Lemma value_equal_decides a : forall fuel b, (height (tree_of a) <= fuel)%nat -> stored h a -> stored h b ->
  comparable (value a) = true -> comparable (value b) = true -> decides fuel a b.
Proof.
  induction a as [n t s|n ds IH|n ms IH] using jdoc_ind'; intros [|fuel] b Hh Ha Hb Ca Cb;
    try (cbn [tree_of height] in Hh; lia).
  - by apply leaf_decides.
  - pose proof (doc_kind _ Ha) as Ta. pose proof (doc_kind b Hb) as Kb. destruct b as [n' t' s'|n' es|n' ns].
    + destruct Kb as (Tb & _ & ? & _). apply equal_false; [done|done|by intros ?%same_kinds|congruence].
    + apply stored_arr_inv in Ha as [A Has]. apply stored_arr_inv in Hb as [B Hbs].
      unfold decides. cbn [value_equal]. rewrite Ta, Kb. change (token_eqb Array Array) with true.
      change (token_eqb Array Object) with false. cbn [negb]. unfold array_equal.
      cbn [droot]. rewrite (arr_children _ _ _ A), (arr_children _ _ _ B), !length_fmap.
      destruct (Nat.eqb_spec (length ds) (length es)) as [El|El]; cbn [negb].
      * destruct (elements_decide fuel ds es El) as (r & -> & Hr).
        -- intros d e Hd He. cbn in Ca, Cb. apply (proj1 (Forall_forall _ _) IH d Hd).
           ++ pose proof (height_arr n ds d Hd). lia.
           ++ exact (proj1 (Forall_forall _ _) Has d Hd).
           ++ exact (proj1 (Forall_forall _ _) Hbs e He).
           ++ apply forallb_forall with (x := value d) in Ca; [done|]. apply list_elem_of_In. by apply list_elem_of_fmap_2.
           ++ apply forallb_forall with (x := value e) in Cb; [done|]. apply list_elem_of_In. by apply list_elem_of_fmap_2.
        -- exists r. split; [done|]. rewrite Hr. split; [by constructor|]. by inversion 1.
      * exists false. split; [done|]. split; [done|]. inversion 1 as [| |? ? Hf|]; subst.
        apply Forall2_length in Hf. by rewrite !length_fmap in Hf.
    + apply equal_false; [done|done|by intros ?%same_kinds|by rewrite Ta, Kb].
  - pose proof (doc_kind _ Ha) as Ta. pose proof (doc_kind b Hb) as Kb. destruct b as [n' t' s'|n' es|n' ns].
    + destruct Kb as (Tb & ? & _). apply equal_false; [done|done|by intros ?%same_kinds|congruence].
    + apply equal_false; [done|done|by intros ?%same_kinds|by rewrite Ta, Kb].
    + apply stored_obj_inv in Ha as [O Has]. apply stored_obj_inv in Hb as [P Hbs].
      assert (Hm : members_of n ms) by (apply Forall_forall; intros p Hp; by apply (obj_member _ _ _ _ O)).
      assert (Hn : members_of n' ns) by (apply Forall_forall; intros p Hp; by apply (obj_member _ _ _ _ P)).
      cbn [value comparable] in Ca, Cb. apply andb_true_iff in Ca as [Ka Ca]. apply andb_true_iff in Cb as [Kb' Cb].
      apply bool_decide_eq_true in Ka, Kb'. rewrite <-list_fmap_compose in Ka, Kb'.
      unfold decides. cbn [value_equal]. rewrite Ta, Kb. change (token_eqb Object Object) with true.
      cbn [negb]. unfold object_equal. cbn [droot].
      rewrite (obj_children_of _ _ _ O), (obj_children_of _ _ _ P), !length_fmap.
      destruct (Nat.eqb_spec (length ms) (length ns)) as [El|El]; cbn [negb].
      * rewrite (sort_members_mems n ms Hm), (sort_members_mems n' ns Hn). cbn [mbind outcome_bind].
        destruct (members_decide fuel n n' (sort_mems ms) (sort_mems ns)) as (r & -> & Hr).
        -- by rewrite !sort_mems_perm.
        -- apply (members_of_perm n ms); [by rewrite sort_mems_perm|done].
        -- apply (members_of_perm n' ns); [by rewrite sort_mems_perm|done].
        -- intros p q. rewrite !sort_mems_perm. intros Hp Hq. apply (proj1 (Forall_forall _ _) IH p Hp).
           ++ pose proof (height_obj n ms p Hp). lia.
           ++ exact (proj1 (Forall_forall _ _) Has p Hp).
           ++ exact (proj1 (Forall_forall _ _) Hbs q Hq).
           ++ apply forallb_forall with (x := member_value p) in Ca; [done|]. apply list_elem_of_In. by apply (list_elem_of_fmap_2 member_value).
           ++ apply forallb_forall with (x := member_value q) in Cb; [done|]. apply list_elem_of_In. by apply (list_elem_of_fmap_2 member_value).
        -- exists r. split; [done|]. rewrite Hr, (sorted_same ms ns Ka Kb'). split.
           ++ intros [Hl Hkv]. constructor; [by rewrite !length_fmap|exact Hkv].
           ++ cbn [value]. inversion 1 as [| | |? ? _ Hkv]; subst. by split.
      * exists false. split; [done|]. split; [done|]. cbn [value]. inversion 1 as [| | |? ? Hl _]; subst.
        by rewrite !length_fmap in Hl.
Qed.
End Equal.

(** [json::equal] *)
Lemma equal_decides h a b : stored h a -> NoDup (dnodes a) -> stored h b ->
  comparable (value a) = true -> comparable (value b) = true ->
  exists r, equal h (droot a) (droot b) = Returns r /\ (r = true <-> same_value (value a) (value b)).
Proof. intros Ha Hd Hb Ca Cb. apply value_equal_decides; try done. by apply doc_size. Qed.

(** * The comparison of a [test]: equality decides it, and the message of its failure can be
    written, whether the tables of the values were built or not. *)

(** The tables of a document can be searched, and find members of the object only. *)
Inductive tame (h : heap) : jdoc -> Prop :=
  | tame_leaf n t s : tame h (DLeaf n t s)
  | tame_arr n ds : Forall (tame h) ds -> tame h (DArr n ds)
  | tame_obj n ms : table_at h n -> (forall s, entries h n s ⊆ (fun p => m_node p.1) <$> ms) ->
      Forall (fun p => tame h p.2) ms -> tame h (DObj n ms).

Lemma tame_arr_inv h n ds : tame h (DArr n ds) <-> Forall (tame h) ds.
Proof. split; [by inversion 1|by constructor]. Qed.
Lemma tame_obj_inv h n ms : tame h (DObj n ms) <-> table_at h n /\
  (forall s, entries h n s ⊆ (fun p => m_node p.1) <$> ms) /\ Forall (fun p => tame h p.2) ms.
Proof. split; [by inversion 1|by intros (? & ? & ?); constructor]. Qed.

Lemma indexed_tame h d : indexed h d -> tame h d.
Proof.
  induction d as [n t s|n ds IH|n ms IH] using jdoc_ind'; [constructor|..].
  - rewrite indexed_arr_inv, tame_arr_inv. intros Hi. apply Forall_forall. intros d Hd.
    apply (proj1 (Forall_forall _ _) IH d Hd). exact (proj1 (Forall_forall _ _) Hi d Hd).
  - rewrite indexed_obj_inv, tame_obj_inv. intros (Ht & He & Hi). split_and!; [done| |].
    + intros s x. rewrite He. intros (p & -> & Hp)%list_elem_of_fmap. apply list_elem_of_filter in Hp as [_ Hp].
      by apply (list_elem_of_fmap_2 (fun p : Mem * jdoc => m_node p.1)).
    + apply Forall_forall. intros p Hp. apply (proj1 (Forall_forall _ _) IH p Hp).
      exact (proj1 (Forall_forall _ _) Hi p Hp).
Qed.

Lemma bare_tame h d : (forall m st, m ∈ dnodes d -> symtab_of h m = Some st -> symbols st = []) -> tame h d.
Proof.
  induction d as [n t s|n ds IH|n ms IH] using jdoc_ind'; intros Hb; [constructor|..].
  - apply tame_arr_inv, Forall_forall. intros d Hd. apply (proj1 (Forall_forall _ _) IH d Hd).
    intros m st Hm. apply Hb, dnodes_arr. right. by exists d.
  - pose proof (fun st => Hb n st (droot_in (DObj n ms))) as Hn. apply tame_obj_inv. split_and!.
    + intros st Hst. rewrite (Hn st Hst). by split; constructor.
    + intros s x. unfold entries. destruct (symtab_of h n) as [st|]; [|by intros ?%elem_of_nil].
      rewrite (Hn st eq_refl). by intros ?%elem_of_nil.
    + apply Forall_forall. intros p Hp. apply (proj1 (Forall_forall _ _) IH p Hp).
      intros m st Hm. apply Hb, dnodes_obj. right. exists p. split; [done|]. apply dnodes_member. by right; right.
Qed.

Lemma tame_same h h' d : (forall n, n ∈ dnodes d -> symtab_of h' n = symtab_of h n) -> tame h d -> tame h' d.
Proof.
  induction d as [n t s|n ds IH|n ms IH] using jdoc_ind'; intros He; [by constructor|..].
  - rewrite !tame_arr_inv. intros Hi. apply Forall_forall. intros d Hd.
    apply (proj1 (Forall_forall _ _) IH d Hd); [|exact (proj1 (Forall_forall _ _) Hi d Hd)].
    intros m Hm. apply He, dnodes_arr. right. by exists d.
  - rewrite !tame_obj_inv. intros (Hta & Hn & Hi).
    destruct (same_table h h' n (He n (droot_in (DObj n ms)))) as [T1 T2]. split_and!; [by apply T1| |].
    + intros s. by rewrite T2.
    + apply Forall_forall. intros p Hp. apply (proj1 (Forall_forall _ _) IH p Hp); [|exact (proj1 (Forall_forall _ _) Hi p Hp)].
      intros m Hm. apply He, dnodes_obj. right. exists p. split; [done|]. apply dnodes_member. by right; right.
Qed.

(** * A document with such tables can be written *)

Section Total.
Context (c : WfContexts) (h : heap) (settings : WriteSettings).
#[local] Abbreviation cj := (wf_context c json_wf).

Definition can_write (fuel : nat) (d : jdoc) : Prop := forall indent, (height (tree_of d) <= fuel)%nat ->
  stored h d -> tame h d -> exists s, write_value fuel cj h settings indent (droot d) = Returns s.

Lemma write_elements_total fuel ni size ds : forall i,
  (forall d, d ∈ ds -> exists s, write_value fuel cj h settings ni (droot d) = Returns s) ->
  exists s, write_elements settings (write_value fuel cj h settings) ni size (droot <$> ds) i = Returns s.
Proof.
  induction ds as [|d ds IH]; intros i Hd; cbn [fmap list_fmap write_elements]; [by eexists|].
  destruct (Hd d ltac:(left)) as (s & ->). destruct (IH (i + 1)) as (s' & ->); [intros; apply Hd; by right|].
  by eexists.
Qed.

Lemma write_members_total fuel n ni size ms l : forall i,
  (forall p, p ∈ ms -> member_ok h n p.1 (droot p.2)) ->
  (forall p, p ∈ ms -> exists s, write_value (S fuel) cj h settings ni (droot p.2) = Returns s) ->
  l ⊆ (fun p => m_node p.1) <$> ms ->
  exists s, write_members cj h settings (write_value (S fuel) cj h settings) ni size l i = Returns s.
Proof.
  intros i Hm Hw. revert i. induction l as [|x l IH]; intros i Hl; cbn [write_members]; [by eexists|].
  destruct (proj1 (list_elem_of_fmap _ _ _) (Hl x ltac:(left))) as (p & -> & Hp). pose proof (Hm p Hp) as M.
  rewrite (json_field_key c h n p.1 _ M). cbn [mbind outcome_bind lookup_node].
  rewrite (write_key c h settings fuel ni n p.1 _ M). cbn [mbind outcome_bind].
  pose proof (json_field_value c h n p.1 _ M) as Hv. unfold json_field in Hv. rewrite Hv. cbn [mbind outcome_bind lookup_node].
  destruct (Hw p Hp) as (s & ->). cbn [mbind outcome_bind].
  destruct (IH (i + 1)) as (s' & ->); [|by eexists]. intros y Hy. apply Hl. by right.
Qed.

Lemma lookdown_tame n ms key : obj_ok h n (with_root <$> ms) -> tame h (DObj n ms) -> viewable key ->
  exists l, lookdown h n key = Returns l /\ l ⊆ (fun p => m_node p.1) <$> ms.
Proof.
  intros O (Ht & He & _)%tame_obj_inv Hk. unfold lookdown, get_symbols_at. destruct (obj_symtab _ _ _ O) as [st Hst].
  rewrite Hst. destruct (symbols_find_entry (symbols st) key (Ht _ Hst) Hk) as (r & -> & Hr). cbn [mbind outcome_bind].
  assert (Hl : default [] r ⊆ (fun p => m_node p.1) <$> ms).
  { rewrite Hr. specialize (He (text key)). unfold entries in He. by rewrite Hst in He. }
  destruct r as [l|]; [|exists []; split; [done|by intros x ?%elem_of_nil]]. cbn in Hl.
  exists l. split; [|done]. apply copy_if_all. intros x Hx.
  destruct (proj1 (list_elem_of_fmap _ _ _) (Hl x Hx)) as (p & -> & Hp).
  by rewrite (mem_type _ _ _ _ (obj_member _ _ _ _ O Hp)).
Qed.

Lemma object_members_total n ms : stored h (DObj n ms) -> tame h (DObj n ms) ->
  exists l, object_members cj h settings n = Returns l /\ l ⊆ (fun p => m_node p.1) <$> ms.
Proof.
  intros Hs Ht. pose proof Hs as [O _]%stored_obj_inv. unfold object_members. rewrite (obj_children_of _ _ _ O).
  destruct (sort_keys settings); [|by eexists].
  destruct (member_keys_texts c h n ms) as (ls & -> & Hl).
  { apply Forall_forall. intros p Hp. by apply (obj_member _ _ _ _ O). }
  cbn [mbind outcome_bind]. destruct (sort_locations_texts _ _ Hl) as (ls' & -> & Hl'). cbn [mbind outcome_bind].
  clear Hl. induction Hl' as [|x k ls1 ks Hx _ IH]; cbn [key_defs]; [exists []; split; [done|by intros y ?%elem_of_nil]|].
  destruct (lookdown_tame n ms x O Ht) as (l1 & -> & H1); [by apply located_key_text in Hx as [? _]|].
  destruct IH as (l2 & -> & H2). eexists. split; [reflexivity|]. intros y [Hy|Hy]%elem_of_app; auto.
Qed.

▬▬▬▬▬▬

Task goal:
Each line from the one that contains "intros Hs Ht." to the end of the data should be set down exactly, both ends included.

Exercise solution:
  intros Hs Ht. pose proof Hs as [O _]%stored_obj_inv. unfold object_members. rewrite (obj_children_of _ _ _ O).
  destruct (sort_keys settings); [|by eexists].
  destruct (member_keys_texts c h n ms) as (ls & -> & Hl).
  { apply Forall_forall. intros p Hp. by apply (obj_member _ _ _ _ O). }
  cbn [mbind outcome_bind]. destruct (sort_locations_texts _ _ Hl) as (ls' & -> & Hl'). cbn [mbind outcome_bind].
  clear Hl. induction Hl' as [|x k ls1 ks Hx _ IH]; cbn [key_defs]; [exists []; split; [done|by intros y ?%elem_of_nil]|].
  destruct (lookdown_tame n ms x O Ht) as (l1 & -> & H1); [by apply located_key_text in Hx as [? _]|].
  destruct IH as (l2 & -> & H2). eexists. split; [reflexivity|]. intros y [Hy|Hy]%elem_of_app; auto.
Qed.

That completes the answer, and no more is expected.